Revamping America's Ponzi scheme

Ronald Blum

May 04, 1993|By Ronald Blum

CARLO Ponzi was an Italian immigrant who, in 1920, promoted a confidence scheme promising a 40 percent return in 90 days. The first investors were paid off with the proceeds from later investors, who swarmed in when it began to appear that Ponzi's claims were true. They got fleeced.

The tontine was a legitimate annuity scheme begun in France in 1653 by a Neapolitan banker, Lorenzo Tonti. Subscribers bought shares in an annuity fund with rights of survivorship. As participants died off, the survivors received larger and larger annuities, until the last one got it all. One Englishman named Jennings survived a tontine that he joined for $20,000, eventually collecting $600,000 per year before he died at 103 in 1798.

Our Social Security system is a sort of combination Ponzi-Tontine. Like a Tontine, you enter at an early age, but with a pay-as-you-go subscription proportional to your income. Like a Ponzi, those following you pay more and more into the system as they move through it. If you live long enough, the Social Security Tontine yields a big payoff, whether you need it or not. Social Security has become a longevity lottery, instead of what its name says, a system that provides security for the elderly or others who are incapacitated. The system often provides a pot of gold for many wealthy elderly who have no need of it, except to enrich their heirs. This drives up the cost to everyone.

The Social Security Ponzi is pyramiding on the backs of today's workers to an extent that it is inhibiting economic growth. Ultimately, like Ponzi's original scheme, it must collapse if productivity cannot keep pace.

When I began work as a part-timer in 1951, I paid $9 in Social Security on $600 of my income.

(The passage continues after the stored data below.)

(* ===== verification/Elevate.v ===== *)
(** * Elevate: [src/elevate.rs], the short-lived elevation of a session

    The mutex-protected map as explicit state, with the reading of the monotonic clock as
    an argument of each operation. The specification is the history: the last grant of a
    handle that no revocation followed. *)
From S2P Require Import Prelude Text Chrono.
#[local] Open Scope Z_scope.

Definition ELEVATION_TTL_SECS : Z := 900.

Abbreviation Grants := (gmap str (Z * Z)).

Record Elevations := mk_Elevations {
  granted : Grants;
  ttl_secs : Z;
}.

Definition elev_new (ttl_secs : Z) : Elevations := {| granted := ∅; ttl_secs := ttl_secs |}.

(** [Instant::elapsed().as_secs()] at [now]; the elapsed time saturates at zero. *)
Definition elapsed_secs (at_ now : Z) : Z := Z.max 0 (now - at_) / ns.

Definition grant (now : Z) (handle : str) (user_id : Z) (e : Elevations) : Elevations :=
  let ttl := ttl_secs e in
  {| granted := <[handle := (user_id, now)]>
       (filter (fun kv : str * (Z * Z) => elapsed_secs kv.2.2 now < ttl) (granted e));
     ttl_secs := ttl |}.

Definition remaining_secs (now : Z) (handle : str) (e : Elevations) : option Z :=
  '(_, at_) ← granted e !! handle;
  let elapsed := elapsed_secs at_ now in
  if (elapsed <=? ttl_secs e) && (0 <? ttl_secs e - elapsed) then Some (ttl_secs e - elapsed)
  else None.

Definition revoke (handle : str) (e : Elevations) : Elevations :=
  {| granted := delete handle (granted e); ttl_secs := ttl_secs e |}.

Definition revoke_user (user_id : Z) (keep : option str) (e : Elevations) : Elevations :=
  {| granted := filter (fun kv : str * (Z * Z) => kv.2.1 <> user_id \/ keep = Some kv.1) (granted e);
     ttl_secs := ttl_secs e |}.

(** ** The history *)

Inductive Op : Type :=
| OpGrant (handle : str) (user_id : Z)
| OpRevoke (handle : str)
| OpRevokeUser (user_id : Z) (keep : option str).

Definition apply_op (e : Elevations) (top : Z * Op) : Elevations :=
  match top.2 with
  | OpGrant h u => grant top.1 h u e
  | OpRevoke h => revoke h e
  | OpRevokeUser u keep => revoke_user u keep e
  end.

Definition run (ttl : Z) (ops : list (Z * Op)) : Elevations := fold_left apply_op ops (elev_new ttl).

(** The last grant of [h] that no revocation followed: who was granted it, and when. *)
Definition window_step (h : str) (w : option (Z * Z)) (top : Z * Op) : option (Z * Z) :=
  match top.2 with
  | OpGrant h' u => if decide (h' = h) then Some (u, top.1) else w
  | OpRevoke h' => if decide (h' = h) then None else w
  | OpRevokeUser u keep =>
      match w with
      | Some (u', t) => if decide (u' <> u \/ keep = Some h) then w else None
      | None => None
      end
  end.
Definition window (h : str) (ops : list (Z * Op)) : option (Z * Z) :=
  fold_left (window_step h) ops None.

(** The clock never goes back, and [now] is not before any operation. *)
Definition monotone (ops : list (Z * Op)) (now : Z) : Prop :=
  StronglySorted Z.le (ops.*1 ++ [now]).

(** ** Lemmas *)

Lemma run_snoc ttl ops top : run ttl (ops ++ [top]) = apply_op (run ttl ops) top.
Proof. unfold run. by rewrite fold_left_app. Qed.

Lemma window_snoc h ops top : window h (ops ++ [top]) = window_step h (window h ops) top.
Proof. unfold window. by rewrite fold_left_app. Qed.

Lemma run_ttl ttl ops : ttl_secs (run ttl ops) = ttl.
Proof.
  induction ops as [|[t op] ops IH] using rev_ind; [done|].
  rewrite run_snoc. destruct op; simpl; done.
Qed.

Lemma elapsed_secs_mono a n n' : n <= n' -> elapsed_secs a n <= elapsed_secs a n'.
Proof. intros. unfold elapsed_secs. apply Z.div_le_mono; unfold ns; lia. Qed.

Lemma StronglySorted_snoc_inv (l : list Z) x :
  StronglySorted Z.le (l ++ [x]) -> StronglySorted Z.le l /\ Forall (fun y => y <= x) l.
Proof.
  intros H. apply StronglySorted_app in H as (Hx & H1 & _). split; [done|].
  apply Forall_forall. intros y Hy. apply Hx; [done|]. by apply list_elem_of_singleton.
Qed.

(** The map holds the windows of the history, less some that have expired. *)
Definition tracks (ttl now : Z) (h : str) (held win : option (Z * Z)) : Prop :=
  held = win \/ (held = None /\ exists u t, win = Some (u, t) /\ ttl <= elapsed_secs t now).

Lemma tracks_step ttl t0 t h held win (e : Elevations) op :
  t0 <= t -> ttl_secs e = ttl -> held = granted e !! h -> tracks ttl t0 h held win ->
  tracks ttl t h (granted (apply_op e (t, op)) !! h) (window_step h win (t, op)).
Proof.
  intros Ht Ettl -> Htr.
  assert (tracks ttl t h (granted e !! h) win) as Htr'.
  { destruct Htr as [->|(-> & u & s & -> & Hs)]; [by left|right]. split; [done|].
    exists u, s. split; [done|]. pose proof (elapsed_secs_mono s t0 t Ht). lia. }
  clear Htr. destruct op as [h' u|h'|u keep]; unfold window_step; simpl.
  - case_decide as Eh; [subst h'; left; by rewrite lookup_insert_eq|].
    rewrite lookup_insert_ne by done.
    destruct (granted e !! h) as [[u0 s0]|] eqn:E.
    + destruct Htr' as [<-|(? & _)]; [|done]. rewrite Ettl.
      destruct (decide (elapsed_secs s0 t < ttl)) as [Hl|Hl].
      * left. by apply map_lookup_filter_Some.
      * right. split; [|exists u0, s0; split; [done|lia]].
        apply map_lookup_filter_None. right. intros x Hx. rewrite E in Hx. by simplify_eq.
    + destruct Htr' as [<-|(_ & Hw)].
      * left. apply map_lookup_filter_None. by left.
      * right. split; [|done]. apply map_lookup_filter_None. by left.
  - case_decide as Eh; [subst h'; left; by rewrite lookup_delete_eq|].
    by rewrite lookup_delete_ne.
  - destruct (granted e !! h) as [[u0 s0]|] eqn:E.
    + destruct Htr' as [<-|(? & _)]; [|done]. left. case_decide as Eu.
      * by apply map_lookup_filter_Some.
      * apply map_lookup_filter_None. right. intros x Hx. rewrite E in Hx. by simplify_eq.
    + assert (filter (fun kv : str * (Z * Z) => kv.2.1 <> u \/ keep = Some kv.1) (granted e) !! h
              = None) as ->.
      { apply map_lookup_filter_None. by left. }
      destruct Htr' as [<-|(_ & u' & t' & -> & Hs)]; [by left|].
      case_decide; [right; split; [done|eauto]|by left].
Qed.

Lemma run_tracks ttl ops now h :
  monotone ops now -> tracks ttl now h (granted (run ttl ops) !! h) (window h ops).
Proof.
  revert now. induction ops as [|[t op] ops IH] using rev_ind; intros now Hm; [by left|].
  unfold monotone in Hm. rewrite fmap_app in Hm. apply StronglySorted_snoc_inv in Hm as [Hm Hle].
  rewrite run_snoc, window_snoc. 
  assert (t <= now) as Ht.
  { rewrite Forall_forall in Hle. apply Hle, elem_of_app. right. by apply list_elem_of_singleton. }
  pose proof (tracks_step ttl t t h _ _ (run ttl ops) op (Z.le_refl t) (run_ttl ttl ops) eq_refl
    (IH t Hm)) as Hs.
  destruct Hs as [->|(-> & u & s & -> & Hs)]; [by left|right]. split; [done|].
  exists u, s. split; [done|]. pose proof (elapsed_secs_mono s t now Ht). lia.
Qed.

(** C27: after any sequence of grants and revocations at non-decreasing times, a handle
    is elevated exactly when the last grant of it that no revocation of the handle or of
    its user followed is younger than the time to live, and the seconds left are the
    rest of that window: the sweep of expired entries is unobservable, a grant restarts
    the window, and one session's window never elevates another. *)
Theorem remaining_secs_history ttl ops now h :
  monotone ops now ->
  remaining_secs now h (run ttl ops) =
    match window h ops with
    | Some (_, t) => let left := ttl - elapsed_secs t now in if 0 <? left then Some left else None
    | None => None
    end.
Proof.
  intros Hm. pose proof (run_tracks ttl ops now h Hm) as Ht.
  unfold remaining_secs. rewrite run_ttl.
  destruct Ht as [->|(-> & u & t & -> & Ht)].
  - destruct (window h ops) as [[u t]|]; simpl; [|done].
    destruct (Z.ltb_spec 0 (ttl - elapsed_secs t now)); rewrite ?andb_false_r; [|done].
    by rewrite (proj2 (Z.leb_le _ _)) by lia.
  - simpl. by rewrite (proj2 (Z.ltb_ge _ _)) by lia.
Qed.

Lemma remaining_secs_history_witness :
  remaining_secs (100 * ns) (lit "a")
    (run 900 [(0, OpGrant (lit "a") 1); (1, OpGrant (lit "b") 1);
              (2, OpRevokeUser 1 (Some (lit "a")))]) = Some 800 /\
  remaining_secs (100 * ns) (lit "b")
    (run 900 [(0, OpGrant (lit "a") 1); (1, OpGrant (lit "b") 1);
              (2, OpRevokeUser 1 (Some (lit "a")))]) = None.
Proof.
  assert (monotone [(0, OpGrant (lit "a") 1); (1, OpGrant (lit "b") 1);
              (2, OpRevokeUser 1 (Some (lit "a")))] (100 * ns)) as Hm.
  { unfold monotone. simpl. unfold ns. repeat constructor; lia. }
  split; rewrite (remaining_secs_history _ _ _ _ Hm); reflexivity.
Defined.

When I got my first faculty position in 1964, I paid the maximum, $174 (3.6 percent) on my first $4,800. Nowadays you pay $4,246 (7.65 percent) on the first $55,500 of salary income and 1.45 percent on the next $74,700. And the hit is ballooning about 4 percent per year. The Social Security flea-bite has turned into a great white shark, its jaws opening ever wider. By the millennium, everyone will be working just to pay the medical bills of retirees.

Well, as I tell my physics students, I don't really mind, because they are the ones who will have to ante up. All the more reason to support education. If they do not work hard and produce a lot of wealth, where am I going to get the money for a really nice, comfy retirement?

After all, the $9 I gave Harry Truman in '51 is just a mark in a ledger somewhere. In my less facetious moments, I do wonder how young people can put up with it -- and how much longer they will put up with it. I'm frankly in awe at our kids' ability to absorb fiscal punishment, but I would not be surprised to read about Social Security riots someday. I'm awfully glad that I am to become a beneficiary rather than a victim.

What if we could save some dough, lighten the load on our productive workers and still care for our elderly? What if we viewed Social Security as a human right rather than a property right? As a form of national old-age insurance, something you get only if you have a valid claim, a real need? A corporate exec who retires with a golden parachute and an after-tax income over $200,000 per year should not get any Social Security payments after retirement. Somebody with no other income at all should get the maximum benefit, and there could be a sliding scale for everyone between.

We need to think of Social Security contributions as a progressive tax that you pay in advance, in the event that you get rich; a sort of reverse income averaging. If you don't get rich, you get your money back with interest; if you do get rich, you have the satisfaction of knowing that you made it big and did your share for the land that nourished your dreams and abundantly rewarded your efforts.

The resulting decrease in the Social Security payout would mean a corresponding reduction in the Social Security taxes of those now working, with no significant loss of security. For the sake of fairness and for political expediency, Social Security legislation could be grandfathered not to penalize those already retired. The costs to others still in the system could be progressively reduced until, in about 40 years, we finally get the awfully rich completely off the welfare rolls.

A fair system should also provide that if your after-tax income dips below the no-benefits level in any given year, you could apply a Social Security credit against your tax. When your tax drops below a certain point, it would trigger monthly cash payments from Social Security. So that if you get sick and the hospital takes away all your money, Uncle Sam will be there to catch you.

Since pension fund contributions are tied to probable future distributions, this approach to old-age insurance should result in an immediate reduction in projected costs and current retirement taxes. It may be objected that all this would be too complicated and anger the American Association of Retired Persons, which is to Social Security what the National Rifle Association is to guns. But all present retirees' interests would be safeguarded, the contributions of current workers could be steadily reduced and nobody will be deprived of a secure retirement. So it's really OK.

This proposal will not solve all the problems, but it's a step in the right direction. As for the complexity, rather than let my MBA and degree in math go to waste, I will be glad to work out the numerical details as a public service. I expect to have a lot of time on my hands in a year or so, since it hardly pays to continue working any longer than necessary.

Ronald Blum teaches physics at Towson State University.